How to Exercise when your Family isn’t on Board

I don’t go into specifics much on this blog but I’ve eluded, in the past, about the fact that I’m somewhat of a lone gunman when it comes to fitness. My parents aren’t really interested, my brother and his wife are supportive, encouraging but busy running their own household to really want to do anything with me, let alone come out and support me.

Then there’s my poor hubby. He was on board at the beginning and still dabbles in running a bit but he’s a bit less than thrilled at the desires and ambitions I have for myself on this crazy fitness journey that I’m on. So much so that I have contemplated dialing it down or turning it off all together in order to make him happy.

This may sound a bit crazy but believe me when I say it’s not at all uncommon for people to give up their fitness ambitions due to lack of support or in order to please a significant other.
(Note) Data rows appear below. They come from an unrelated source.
(** A feed that lists the label constructor twice and the label AI once. *)
Lemma category_index_of_inherited_names :
  let its := [Sample.labelled 1 ["constructor"; "AI"]; Sample.labelled 2 ["constructor"]] in
  App1766840000.buildCategoryIndex its !! "constructor" = None /\
  countOf (App1766840000.buildCategoryIndex its) "AI" = 1 /\
  SiteAppCat.buildCategoryIndex its !! "constructor" = Some (Some 1) /\
  SiteAppCat.buildCategoryIndex [Sample.labelled 1 ["constructor"; "AI"]] !! "constructor"
  = Some None /\
  SiteAppCat.buildCategoryIndex its !! "AI" = Some (Some 1).
Proof. vm_compute. repeat split; reflexivity. Qed.

(** ** The source index, entry by entry *)

Section SourceIndex.
Context `{Host}.

(** The entry of a source, from the articles of the feed: those of the
    source make it, in load order; a source id that names a property every
    object inherits gets none. *)
Lemma indexItem_entry (m : gmap string (gmap string Index.Entry)) (a : Article)
    (type sourceId : string) :
  inherited (Notion.type_of a) = false ->
  is_Some (Index.indexItem m a) /\
  Index.entry (Index.indexItem m a) type sourceId
  = if Notion.of_source type sourceId a
    then match Index.entry (Some m) type sourceId with
         | Some e => Some {| Index.name := Index.name e;
                             Index.count := Index.count e + 1 |}
         | None => if inherited sourceId then None
                   else Some {| Index.name := Notion.source_name_of a;
                                Index.count := 1 |}
         end
    else Index.entry (Some m) type sourceId.
Proof.
  intros Hown. unfold Index.indexItem, Notion.of_source.
  fold (Notion.type_of a). fold (Notion.source_name_of a). rewrite Hown.
  split; [eexists; reflexivity|].
  unfold Index.entry.
  set (ta := Notion.type_of a). set (ia := String_ (source_id a)).
  destruct (String.eqb_spec ta type) as [<-|Ht].
  - rewrite lookup_insert_eq. cbn [andb].
    destruct (String.eqb_spec ia sourceId) as [<-|Hi].
    + rewrite lookup_alter_eq. destruct (m !! ta) as [ofType|] eqn:Hm.
      * rewrite Hm.
        destruct (ofType !! ia) as [e|] eqn:He.
        -- rewrite He. reflexivity.
        -- destruct (inherited ia); [rewrite He; reflexivity|].
           rewrite lookup_insert_eq. reflexivity.
      * rewrite lookup_insert_eq. rewrite lookup_empty.
        destruct (inherited ia); [rewrite lookup_empty; reflexivity|].
        rewrite lookup_insert_eq. reflexivity.
    + rewrite lookup_alter_ne by exact Hi. destruct (m !! ta) as [ofType|] eqn:Hm.
      * rewrite Hm.
        destruct (ofType !! ia) as [e|] eqn:He; [reflexivity|].
        destruct (inherited ia); [reflexivity|].
        rewrite lookup_insert_ne by exact Hi. reflexivity.
      * rewrite lookup_insert_eq. rewrite lookup_empty.
        destruct (inherited ia); [apply lookup_empty|].
        rewrite lookup_insert_ne by exact Hi. apply lookup_empty.
  - cbn [andb]. rewrite lookup_insert_ne by exact Ht.
    destruct (m !! ta) as [ofType|] eqn:Hm; [reflexivity|].
    rewrite lookup_insert_ne by exact Ht. reflexivity.
Qed.

Lemma foldl_step_None (l : list Article) : foldl Index.step None l = None.
Proof. induction l as [|b l IH]; [reflexivity | exact IH]. Qed.

Lemma foldl_indexItem_entry (l pre : list Article)
    (m : gmap string (gmap string Index.Entry)) (type sourceId : string) :
  (forall a, In a l -> inherited (Notion.type_of a) = false) ->
  Index.entry (Some m) type sourceId = Notion.source_entry type sourceId pre ->
  is_Some (foldl Index.step (Some m) l) /\
  Index.entry (foldl Index.step (Some m) l) type sourceId = Notion.source_entry type sourceId (pre ++ l).
Proof.
  revert pre m. induction l as [|b l IH]; intros pre m Hown Hm.
  - rewrite app_nil_r. split; [eexists; reflexivity | exact Hm].
  - cbn [foldl Index.step]. change (pre ++ b :: l) with (pre ++ [b] ++ l).
    rewrite app_assoc.
    destruct (indexItem_entry m b type sourceId (Hown b (or_introl eq_refl)))
      as [[m1 Hm1] He].
    rewrite Hm1 in *. apply IH; [intros a Ha; apply Hown; right; exact Ha|].
    rewrite He, Hm. unfold Notion.source_entry. rewrite List.filter_app. cbn [List.filter].
    destruct (Notion.of_source type sourceId b).
    + destruct (inherited sourceId); [reflexivity|].
      destruct (List.filter (Notion.of_source type sourceId) pre) as [|a ms].
      * reflexivity.
      * cbn [app Index.name Index.count]. do 2 f_equal.
        cbn [length]. rewrite length_app. cbn [length]. lia.
    + rewrite app_nil_r. reflexivity.
Qed.

Lemma foldl_step_inherited (l : list Article)
    (acc : option (gmap string (gmap string Index.Entry))) (a : Article) :
  In a l -> inherited (Notion.type_of a) = true -> foldl Index.step acc l = None.
Proof.
  revert acc. induction l as [|b l IH]; intros acc Hin Hi; [destruct Hin|].
  cbn [foldl]. destruct Hin as [->|Hin]; [|apply IH; assumption].
  destruct acc as [m|]; cbn [Index.step]; [|apply foldl_step_None].
  unfold Index.indexItem. fold (Notion.type_of a). rewrite Hi. apply foldl_step_None.
Qed.

(** The index is followed exactly on the feeds in which no type names a
    property every object inherits, and there it holds the entries the
    articles make. *)
Lemma buildSourceIndex_followed (its : list Article) :
  is_Some (Index.buildSourceIndex its) <->
  forall a, In a its -> inherited (Notion.type_of a) = false.
Proof.
  split.
  - intros [m Hm] a Ha. destruct (inherited (Notion.type_of a)) eqn:Hi; [|reflexivity].
    unfold Index.buildSourceIndex in Hm.
    rewrite (foldl_step_inherited its (Some ∅) a Ha Hi) in Hm. discriminate Hm.
  - intros Hown.
    apply (foldl_indexItem_entry its [] ∅ EmptyString EmptyString Hown).
    unfold Index.entry, Notion.source_entry. rewrite lookup_empty. cbn [List.filter].
    destruct (inherited EmptyString); reflexivity.
Qed.

Lemma buildSourceIndex_entry (its : list Article) (type sourceId : string) :
  (forall a, In a its -> inherited (Notion.type_of a) = false) ->
  Index.entry (Index.buildSourceIndex its) type sourceId = Notion.source_entry type sourceId its.
Proof.
  intros Hown.
  apply (foldl_indexItem_entry its [] ∅ type sourceId Hown).
  unfold Index.entry, Notion.source_entry. rewrite lookup_empty. cbn [List.filter].
  destruct (inherited sourceId); reflexivity.
Qed.

End SourceIndex.

(** X5. The source index, entry by entry (part_000 and the two later
    copies), [Object.prototype] being as the engine makes it. The index is
    followed on the feeds in which no article has a type that names a
    property every object inherits (constructor, toString, ...). On them a
    source, that is a type and an id in its string form, has an entry
    exactly when the id is no such name and some loaded article is of that
    type (rss when it has none) and has that id; the entry counts those
    articles and carries the source name of the first of them in load
    order, "Unknown" when that article has none. Later articles of the
    source do not change the name. *)
Theorem source_index_entries `{Host} (its : list Article) (type sourceId : string) :
  (is_Some (Index.buildSourceIndex its) <->
   forall a, In a its -> inherited (Notion.type_of a) = false) /\
  ((forall a, In a its -> inherited (Notion.type_of a) = false) ->
   Index.entry (Index.buildSourceIndex its) type sourceId
   = if inherited sourceId then None
     else match List.filter (Notion.of_source type sourceId) its with
          | [] => None
          | a :: ms => Some {| Index.name := Notion.source_name_of a;
                               Index.count := Z.of_nat (length (a :: ms)) |}
          end).
Proof.
  split; [apply buildSourceIndex_followed | apply buildSourceIndex_entry].
Qed.

(** The index of the sample feed: the rss source 42 has two articles, one of
    them without a type, and the name of the first; the youtube source 42
    is another entry; the article without a source id is filed under
    "undefined". A source whose id is the word constructor gets no entry,
    and a feed with an article of the type constructor is not followed. *)
Lemma source_index_of_the_sample :
  Index.entry (@Index.buildSourceIndex RefHost.host Fixture.feed) "rss" "42"
  = Some {| Index.name := "Alpha"; Index.count := 2 |} /\
  Index.entry (@Index.buildSourceIndex RefHost.host Fixture.feed) "youtube" "42"
  = Some {| Index.name := "Beta"; Index.count := 1 |} /\
  Index.entry (@Index.buildSourceIndex RefHost.host Fixture.feed) "blog" "undefined"
  = Some {| Index.name := "Unknown"; Index.count := 1 |} /\
  Index.entry (@Index.buildSourceIndex RefHost.host Fixture.feed) "rss" "7" = None /\
  Index.entry
    (@Index.buildSourceIndex RefHost.host
       [Fixture.post 1 (Some "rss") (Some (IdStr "constructor")) None None])
    "rss" "constructor" = None /\
  @Index.buildSourceIndex RefHost.host
    [Fixture.post 1 (Some "constructor") (Some (IdNum 42)) None None] = None.
Proof. vm_compute. repeat split; reflexivity. Qed.

Section SourceCount.
Context `{Host}.



End SourceCount.



(** ** The counters of the sidebar *)

Section Counters.
Context `{Host}.

Lemma bump_lookup (cond : bool) (key k : string) (c : gmap string Z) :
  (if cond then alter (fun n => n + 1) key c else c) !! k
  = (fun v => v + (if cond && String.eqb key k then 1 else 0)) <$> c !! k.
Proof.
  destruct cond; cbn [andb].
  - destruct (String.eqb_spec key k) as [->|Hne].
    + rewrite lookup_alter_eq. destruct (c !! k); reflexivity.
    + rewrite lookup_alter_ne by exact Hne.
      destruct (c !! k); cbn; [f_equal; lia | reflexivity].
  - destruct (c !! k); cbn; [f_equal; lia | reflexivity].
Qed.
It should not have to be this way.

I’ve thought long and hard many a time about how to approach this very touchy subject and ultimately, I’ve decided that in this one area of my life, I have to put myself first. It’s not always easy and I know it can be very frustrating (not to mention time consuming and expensive) for my hubby to sit by and listen to me go on about health and fitness (I can’t help it…I’m passionate about it!) but it benefits my life in so many ways, for me to give it up would be detrimental to both my physical and mental health and I can’t compromise that. Instead here are some things I’ve done to help him understand my motivation and passion:

1. Give advance warning: Because I treat my workout plan as an appointment (meaning I schedule it into my day the way I would a doctor or dentist appointment to ensure that, that time is set aside to sweat), I can give advanced notice on it. I have my current running schedule/training plan out on the counter at all times so he knows when and how long I will be running that particular day. This ensure’s he’s not caught off guard and has even resulted in him asking “when are you going for your run today?”

2. Be flexible: Don’t let your routine trump all others. If you expect respect, you also have to give it. Be willing to switch up and accommodate others. Hubby is far less likely to be irritated or resentful of my fitness if I open the door for him to go for his runs, play golf with friends or enjoy some alone time without our kids driving him bonkers. It’s not always easy but it makes a world of difference.

3. Be vocal about how important fitness is to you: For many of us, fitness is our only way to de-stress, recharge and engage in non-destructive behaviours to deal with the every day situations that can wear us down. I know I am much better able to deal with temper tantrums, lack of sleep, being pulled in a million different directions at once when I’ve been able to workout. I am sure to let my hubby know this so that he can better understand why I do what I do, why it’s important to me and how it can benefit him as well. Lately, he’s remarked that I’m easy to be around when I’ve had some time to sweat the day away. Nothing could be further from the truth.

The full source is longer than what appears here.